Возможно, ты встретишь в течение одного дня двух людей, и в голосе одного почувствуешь песни бури, а в движениях – грозную силу войска; другой же будет говорить с опаской, дрожащим прерывающимся голосом. Ты припишешь решимость и храбрость первому, а слабость и трусость второму. Однако если ты посмотрел бы на них тогда, когда судьба предпишет им встречу с невзгодами или с необходимостью отдать жизнь за какой-либо принцип, то понял бы, что кричащая наглость – это не храбрость, а молчаливая скромность – не трусость.

Возможно, ты выглянешь из окна дома, увидишь среди прохожих справа монахиню, а слева куртизанку, и сразу же скажешь, как благородна одна и как отвратительна вторая. Но стоит тебе смежить веки и на минуту прислушаться к небесному гласу, и ты разберешь шепот эфира:

«Эта воспевает меня в молитвах, а та трогает меня страданием, и жизнь каждой из них – тень для моего духа».

Может быть, ты будешь странствовать по земле в поисках того, что ты зовешь достижениями цивилизации и прогресса, вступишь в город с высокими дворцами, великолепными институтами, широкими улицами, на которых – спешащие энергичные люди; одни проникают в глубь земли, другие летят в заоблачные выси, укрощают молнию, исследуют атмосферу, и все в изящных прекрасных костюмах, сшитых как будто для праздника или торжества.

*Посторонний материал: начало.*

(* ===== verification/Vocabulary.v ===== *)
(** * Controlled vocabularies (crates/rank-fusion)

    Parsing of degree levels and school tiers, and the normalization of skills,
    majors, companies, titles, locations and certificates to the canonical
    spellings stored in profiles and compared by filters. *)

From Stdlib Require Import ZArith String.
From stdpp Require Import prelude.
From S2P Require Import Prelude Collections Text.

Local Open Scope Z_scope.

(** ** Degree levels and school tiers *)

Inductive DegreeLevel := HighSchool | Associate | Bachelor | Master | Doctor.

Inductive SchoolTier := Tier985 | Tier211 | DoubleFirstClass | Overseas | Regular | Unknown.

#[export] Instance DegreeLevel_eq_dec : EqDecision DegreeLevel.
Proof. solve_decision. Defined.
#[export] Instance SchoolTier_eq_dec : EqDecision SchoolTier.
Proof. solve_decision. Defined.

(** The derived [Ord]: declaration order. *)
Definition degree_index (d : DegreeLevel) : N :=
  match d with HighSchool => 0 | Associate => 1 | Bachelor => 2 | Master => 3 | Doctor => 4 end.
Definition tier_index (t : SchoolTier) : N :=
  match t with
  | Tier985 => 0 | Tier211 => 1 | DoubleFirstClass => 2 | Overseas => 3 | Regular => 4
  | Unknown => 5
  end.

#[export] Instance DegreeLevel_cmp : Cmp DegreeLevel :=
  λ x y, N.compare (degree_index x) (degree_index y).
#[export] Instance SchoolTier_cmp : Cmp SchoolTier :=
  λ x y, N.compare (tier_index x) (tier_index y).
#[export] Instance DegreeLevel_cmp_laws : CmpLaws DegreeLevel.
Proof. apply cmp_laws_inj. by intros [] []. Qed.
#[export] Instance SchoolTier_cmp_laws : CmpLaws SchoolTier.
Proof. apply cmp_laws_inj. by intros [] []. Qed.

(** The arms of the [match] before and after the guarded [b.e.] arm. *)
Definition degree_table_low : list (list str * DegreeLevel) :=
  [([lit "highschool"; lit "高中"; lit "高中学历"], HighSchool);
   ([lit "associate"; lit "associatedegree"; lit "college"; lit "大专"; lit "大专学历"; lit "专科";
     lit "专科学历"], Associate);
   ([lit "bachelor"; lit "undergraduate"; lit "bs"; lit "ba"; lit "btech"; lit "beng";
     lit "本科"; lit "大学本科"; lit "本科生"; lit "学士"; lit "学士学位"], Bachelor)].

Через несколько дней дорога приведет тебя в другой город с жалкими домами, узкими улочками. Если там пойдет дождь, то городок превращается в глиняный архипелаг среди моря грязи, а взойдет солнце – и все здесь превратится в тучи пыли. Жители городка, еще не вышедшие из первобытного состояния, подобны ослабленной тетиве лука. Они движутся медленно, работают не торопясь и смотрят на тебя невидящими глазами, устремленными куда-то вдаль. Ты уедешь оттуда, испытывая отвращение и омерзение, с мыслью о том, что разница между первым и вторым городом равна разнице между жизнью и агонией: там прилив силы, здесь слабость отлива, там труд, расцвет – весна и лето, а здесь бездеятельность, угасание – осень и зима. Там – упорство, юность, танцующая в саду, здесь – немощь, старость, покоящаяся на пепелище.

Но если бы ты посмотрел в чудесном озарении на два эти города, то увидел бы, что они – два дерева, выросшие из одного корня в одном и том же саду. Понаблюдай еще за их сутью и поймешь, что кажущееся прогрессом движение в первом – это только недолговечная блестящая оболочка, а оцепенение во втором скрывает твердое ядро.

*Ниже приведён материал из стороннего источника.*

Lemma from_month_bounds_spec s e r :
  from_month_bounds s e = Some r ↔ r = MkDateRange s e ∧ date_range_wf r.
Proof.
  unfold from_month_bounds, date_range_wf.
  destruct (is_supported_month_index s) eqn:Es; cbn [negb].
  2: { split; [done|]. intros (-> & H & _). cbn in H. congruence. }
  destruct e as [e|]; [|naive_solver].
  destruct (is_supported_month_index e) eqn:Ee; cbn [negb orb].
  2: { split; [done|]. intros (-> & _ & H & _). cbn in H. congruence. }
  destruct (e <? s) eqn:El.
  - split; [done|]. intros (-> & _ & _ & H). cbn in H. lia.
  - split; [intros [= <-]; cbn; repeat split; lia || done|by intros [-> _]].
Qed.

(** What the printer guarantees of one month, checked for all 2412 of them. *)
Definition month_text_ok (m : Z) : bool :=
  let f := format_year_month m in
  forallb (λ c, negb (is_whitespace c) && negb (47 =? c)) f
  && negb (is_present_marker f)
  && bool_decide (parse_year_month f = Some m).

Lemma month_texts_ok :
  forallb month_text_ok (map (λ n, 22801 + Z.of_nat n) (seq 0 2412)) = true.
Proof. vm_compute. reflexivity. Qed.

Lemma format_year_month_spec m :
  is_supported_month_index m = true →
  free_of is_whitespace (format_year_month m) ∧ free_of (Z.eqb 47) (format_year_month m) ∧
  is_present_marker (format_year_month m) = false ∧
  parse_year_month (format_year_month m) = Some m.
Proof.
  unfold is_supported_month_index. intros Hm. bools.
  pose proof month_texts_ok as Hall. rewrite forallb_forall in Hall.
  specialize (Hall m). unfold month_text_ok in Hall.
  rewrite !andb_true_iff, bool_decide_eq_true, negb_true_iff in Hall.
  destruct Hall as [[Hc Hp] Hm'].
  { apply in_map_iff. exists (Z.to_nat (m - 22801)). split; [lia|]. apply in_seq. lia. }
  rewrite forallb_forall in Hc. unfold free_of. rewrite !Forall_forall.
  split_and!; [..|done|done]; intros c Hin%list_elem_of_In; specialize (Hc c Hin);
    apply andb_prop in Hc as [? ?]; by apply negb_true_iff.
Qed.

Lemma split_once_free c a b :
  free_of (Z.eqb c) a → split_once [c] (a ++ c :: b) = Some (a, b).
Proof.
  induction 1 as [|d a Hd Ha IH]; cbn.
  - by rewrite Z.eqb_refl.
  - rewrite Hd. cbn. by rewrite IH.
Qed.

Lemma trim_free s : free_of is_whitespace s → trim s = s.
Proof.
  intros Hs. apply trim_matches_id; intros c t ->.
  - by apply free_of_cons in Hs as [? _].
  - by apply free_of_app in Hs as [_ [? _]%free_of_cons].
Qed.

Lemma date_range_parse_canonical r :
  date_range_wf r → date_range_parse (date_range_canonical r) = Some r.
Proof.
  intros Hwf. pose proof Hwf as [Hs He]. destruct r as [s e]; cbn [start_month end_month] in *.
  destruct (format_year_month_spec s Hs) as (W1 & S1 & _ & P1).
  set (end_text := match e with Some e => format_year_month e | None => lit "PRESENT" end).
  assert (free_of is_whitespace end_text ∧
    ((is_present_marker end_text = true ∧ e = None) ∨
     (is_present_marker end_text = false ∧ ∃ m, e = Some m ∧ parse_year_month end_text = Some m)))
    as [W2 Hend].
  { subst end_text. destruct e as [e|].
    - destruct He as [He _]. destruct (format_year_month_spec e He) as (? & _ & ? & ?). eauto 7.
    - split; [|left; split; [vm_compute; reflexivity|done]].
      unfold free_of. vm_compute. repeat constructor. }
  change (date_range_canonical (MkDateRange s e)) with (format_year_month s ++ 47 :: end_text).
  clearbody end_text. unfold date_range_parse.
  rewrite (trim_free (_ ++ _)) by (apply free_of_app; split; [done|by apply free_of_cons]).
  rewrite split_once_free by done. rewrite (trim_free (format_year_month s)), P1 by done.
  rewrite (trim_free end_text) by done.
  destruct Hend as [[-> ->]|[-> (m & -> & ->)]]; by apply from_month_bounds_spec.
Qed.

Lemma date_range_parse_wf v r : date_range_parse v = Some r → date_range_wf r.
Proof.
  unfold date_range_parse. intros Hp. repeat case_match; try done;
    by apply from_month_bounds_spec in Hp as [_ ?].
Qed.
(** ** The two normalizers produce the same text *)

Lemma squeeze_text chars pending output :
  (is_Some pending → line_text output ≠ []) →
  (line_text output = [] → ∀ c r t, chars = (c, r) :: t → is_horizontal_space c = false) →
  line_text (squeeze_loop chars pending output)
  = squeeze_text_loop chars.*1 (bool_decide (is_Some pending)) (line_text output).
Proof.
  revert pending output. induction chars as [|[c r] chars IH]; intros pending output Hp Hh; [done|].
  cbn [squeeze_loop]. rewrite fmap_cons. cbn [fst squeeze_text_loop].
  destruct (is_horizontal_space c) eqn:E.
  - rewrite IH; [by rewrite bool_decide_eq_true_2 by eauto| |].
    + intros _ Hnil. specialize (Hh Hnil c r chars eq_refl). congruence.
    + intros Hnil. specialize (Hh Hnil c r chars eq_refl). congruence.
  - rewrite IH; [|by intros []|intros Hnil; cbn in Hnil; by apply app_eq_nil in Hnil as [_ ?]].
    rewrite (bool_decide_eq_false_2 (is_Some None)) by by intros [].
    f_equal. cbn [push_char line_text]. destruct pending as [p|]; cbn [push_char line_text].
    + rewrite bool_decide_eq_true_2 by eauto.
      assert (non_empty (line_text output) = true) as -> by (apply non_empty_spec, Hp; eauto).
      done.
    + by rewrite bool_decide_eq_false_2 by by intros [].
Qed.

Lemma repair_fold_text (f : Z → char → range) l output :
  line_text (fold_left (λ output '(start, character),
      if character =? 32 then output else push_char output character (f start character)) l output)
  = line_text output ++ List.filter (λ c, negb (c =? 32)) l.*2.
Proof.
  revert output. induction l as [|[o c] l IH]; intros output; cbn [fold_left]; [by rewrite app_nil_r|].
  rewrite IH, fmap_cons. cbn [snd List.filter]. destruct (c =? 32); cbn [negb]; [done|].
  cbn [push_char line_text]. by rewrite <- app_assoc.
Qed.

Lemma char_indices_snd o s : (char_indices_from o s).*2 = s.
Proof. revert o. induction s as [|c s IH]; intros o; [done|]. cbn. f_equal. apply IH. Qed.

Lemma repair_text line :
  line_text (repair_spaced_ascii_word line) = repair_spaced_ascii_word_text (line_text line).
Proof.
  unfold repair_spaced_ascii_word, repair_spaced_ascii_word_text.
  destruct (is_spaced_ascii_word (line_text line)); [|done].
  rewrite (repair_fold_text (λ start c, merged_origin (slice (line_origins line) start (start + len_utf8 c)))).
  unfold char_indices. by rewrite char_indices_snd.
Qed.

Lemma normalize_line_text line :
  line_text (normalize_line line) = normalize_text_line (line_text line).
Proof.
  rewrite normalize_text_line_clean. unfold normalize_line, clean_line.
  pose proof (trim_items (line_chars line)) as Ht. rewrite line_chars_fst in Ht.
  destruct (position not_space_item (line_chars line)) as [first|]; [|by rewrite Ht].
  destruct Ht as (pre & trimmed & post & _ & -> & Hfst & c & r & t & -> & Hc).
  rewrite repair_text, squeeze_text; [|by intros []|by intros _ ??? [= <- <- <-]].
  by rewrite Hfst.
Qed.
(* ===== verification/Health.v ===== *)
(** * Daemon health contract (crates/daemon-contract, crates/daemon/src/ipc)

    The health vocabulary shared by the daemon and its clients: core, optional
    runtimes, writer authority, the capability matrix derived from them, the
    typed core error and the validation of a whole health report.  The second
    half projects durable store records into that vocabulary
    ([writer_health_from_snapshot], [core_health_from_store]). *)

From Stdlib Require Import ZArith String.
From stdpp Require Import prelude.
From S2P Require Import Prelude Text.

(** ** Vocabulary *)

Module Status.
Inductive StatusState := Initializing | Migrating | Ok | Repairing | Degraded | Blocked.
#[global] Instance StatusState_eq_dec : EqDecision StatusState.
Proof. solve_decision. Defined.
End Status.

Module Core.
Inductive CoreState := Initializing | Migrating | Ready | Repairing | Degraded | Blocked.
#[global] Instance CoreState_eq_dec : EqDecision CoreState.
Proof. solve_decision. Defined.
End Core.
Import Core.

Inductive CoreReason :=
| MetadataInitializing | MetadataMigrating | MigrationRebuild | ArtifactUnavailable
| SourceUnavailable | RuntimeInvariant | UnsupportedStoreSchema | MetadataUnavailable.

#[export] Instance CoreReason_eq_dec : EqDecision CoreReason.
Proof. solve_decision. Defined.

Definition core_reason_label (r : CoreReason) : str :=
  match r with
  | MetadataInitializing => lit "metadata_initializing"
  | MetadataMigrating => lit "metadata_migrating"
  | MigrationRebuild => lit "migration_rebuild"
  | ArtifactUnavailable => lit "artifact_unavailable"
  | SourceUnavailable => lit "source_unavailable"
  | RuntimeInvariant => lit "runtime_invariant"
  | UnsupportedStoreSchema => lit "unsupported_store_schema"
  | MetadataUnavailable => lit "metadata_unavailable"
  end.

Record CoreHealth := MkCore { core_state : Core.CoreState; core_reason : option CoreReason }.

#[export] Instance CoreHealth_eq_dec : EqDecision CoreHealth.
Proof. solve_decision. Defined.

Definition core_initializing : CoreHealth :=
  MkCore Core.Initializing (Some MetadataInitializing).
Definition core_ready : CoreHealth := MkCore Core.Ready None.
Definition core_migrating : CoreHealth := MkCore Core.Migrating (Some MetadataMigrating).
Definition core_blocked (reason : CoreReason) : CoreHealth := MkCore Core.Blocked (Some reason).

Definition core_status (self : CoreHealth) : Status.StatusState :=
  match core_state self with
  | Core.Initializing => Status.Initializing
  | Core.Migrating => Status.Migrating
  | Core.Ready => Status.Ok
  | Core.Repairing => Status.Repairing
  | Core.Degraded => Status.Degraded
  | Core.Blocked => Status.Blocked
  end.

Module Runtime.
Inductive OptionalRuntimeState := Initializing | Available | Unavailable.
#[global] Instance OptionalRuntimeState_eq_dec : EqDecision OptionalRuntimeState.
Proof. solve_decision. Defined.
End Runtime.

Inductive OptionalRuntimeReason := Missing | Invalid | StartFailed | NotConfigured.

#[export] Instance OptionalRuntimeReason_eq_dec : EqDecision OptionalRuntimeReason.
Proof. solve_decision. Defined.

Definition runtime_reason_label (r : OptionalRuntimeReason) : str :=
  match r with
  | Missing => lit "missing"
  | Invalid => lit "invalid"
  | StartFailed => lit "start_failed"
  | NotConfigured => lit "not_configured"
  end.

Record OptionalRuntimeHealth := MkRuntime {
  runtime_state : Runtime.OptionalRuntimeState;
  runtime_reason : option OptionalRuntimeReason;
}.

#[export] Instance OptionalRuntimeHealth_eq_dec : EqDecision OptionalRuntimeHealth.
Proof. solve_decision. Defined.

Definition runtime_initializing : OptionalRuntimeHealth := MkRuntime Runtime.Initializing None.
Definition runtime_available : OptionalRuntimeHealth := MkRuntime Runtime.Available None.
Definition runtime_unavailable (reason : OptionalRuntimeReason) : OptionalRuntimeHealth :=
  MkRuntime Runtime.Unavailable (Some reason).

Definition runtime_is_available (self : OptionalRuntimeHealth) : bool :=
  match runtime_state self with Runtime.Available => true | _ => false end.

Record OptionalRuntimeMatrix := MkRuntimes {
  embedding : OptionalRuntimeHealth;
  ocr : OptionalRuntimeHealth;
  classifier : OptionalRuntimeHealth;
  pdfium : OptionalRuntimeHealth;
}.

Definition runtimes_initializing : OptionalRuntimeMatrix :=
  MkRuntimes runtime_initializing runtime_initializing runtime_initializing runtime_initializing.

Module Writer.
Inductive WriterState := Ready | Transitioning | Unavailable | Blocked.
#[global] Instance WriterState_eq_dec : EqDecision WriterState.
Proof. solve_decision. Defined.
End Writer.

Inductive WriterReason :=
| TransitionInProgress | RuntimeUnavailable | UnsupportedTransition | PersistedStateInvalid
| BlockedByRunningOwner.

#[export] Instance WriterReason_eq_dec : EqDecision WriterReason.
Proof. solve_decision. Defined.

Definition writer_reason_label (r : WriterReason) : str :=
  match r with
  | TransitionInProgress => lit "transition_in_progress"
  | RuntimeUnavailable => lit "runtime_unavailable"
  | UnsupportedTransition => lit "unsupported_transition"
  | PersistedStateInvalid => lit "persisted_state_invalid"
  | BlockedByRunningOwner => lit "blocked_by_running_owner"
  end.

Inductive WriterTransitionPhase :=
| Observed | ClaimsFenced | WorkersQuiesced | TargetCommitted | WriterReady.

#[export] Instance WriterTransitionPhase_eq_dec : EqDecision WriterTransitionPhase.
Proof. solve_decision. Defined.

Record WriterHealth := MkWriter {
  writer_state : Writer.WriterState;
  writer_reason : option WriterReason;
  transition_phase : option WriterTransitionPhase;
  transition_id : option str;
}.

Definition writer_ready : WriterHealth := MkWriter Writer.Ready None None None.
Definition writer_transitioning (phase : WriterTransitionPhase) : WriterHealth :=
  MkWriter Writer.Transitioning (Some TransitionInProgress) (Some phase) None.
Definition writer_transitioning_with_id (phase : WriterTransitionPhase) (id : str) : WriterHealth :=
  MkWriter Writer.Transitioning (Some TransitionInProgress) (Some phase) (Some id).
Definition writer_unavailable (reason : WriterReason) : WriterHealth :=
  MkWriter Writer.Unavailable (Some reason) None None.
Definition writer_blocked (reason : WriterReason) : WriterHealth :=
  MkWriter Writer.Blocked (Some reason) None None.

Definition admits_public_writers (self : WriterHealth) : bool :=
  match writer_state self with Writer.Ready => true | _ => false end.

Module Capability.
Inductive CapabilityState := Initializing | Available | Degraded | Unavailable | Blocked.
#[global] Instance CapabilityState_eq_dec : EqDecision CapabilityState.
Proof. solve_decision. Defined.
End Capability.

Definition capability_state_label (s : Capability.CapabilityState) : str :=
  match s with
  | Capability.Initializing => lit "initializing"
  | Capability.Available => lit "available"
  | Capability.Degraded => lit "degraded"
  | Capability.Unavailable => lit "unavailable"
  | Capability.Blocked => lit "blocked"
  end.

Inductive CapabilityReason :=
| CoreInitializing | CoreBlocked | EmbeddingUnavailable | OcrUnavailable
| ClassifierUnavailable | PdfiumUnavailable | WriterUnavailable | WriterTransitioning.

Нет! Пульс жизни не на поверхности, а внутри, жизнь сосредоточена не в оболочке, а в сердцевине, и суть людей не в их лицах, а в их сердцах.

Нет! Истинная вера – не показная вера в храмах, проявляющаяся в обрядах и обычаях, а скрытая в сердцах, созревшая в поступках.

Нет! Истинное искусство – не в высоких и низких нотах, не в звонких словах стихотворения или в линиях и красках картины, оно – в тех молчаливых трепещущих паузах, что возникают между тонами песни, в тех волнующих оттенках поэмы, что безмолвно, уединенно и скрыто пребывают в душе поэта, оно – в откровении картины, созерцая которую, ты видишь вдали нечто неведомое и прекрасное.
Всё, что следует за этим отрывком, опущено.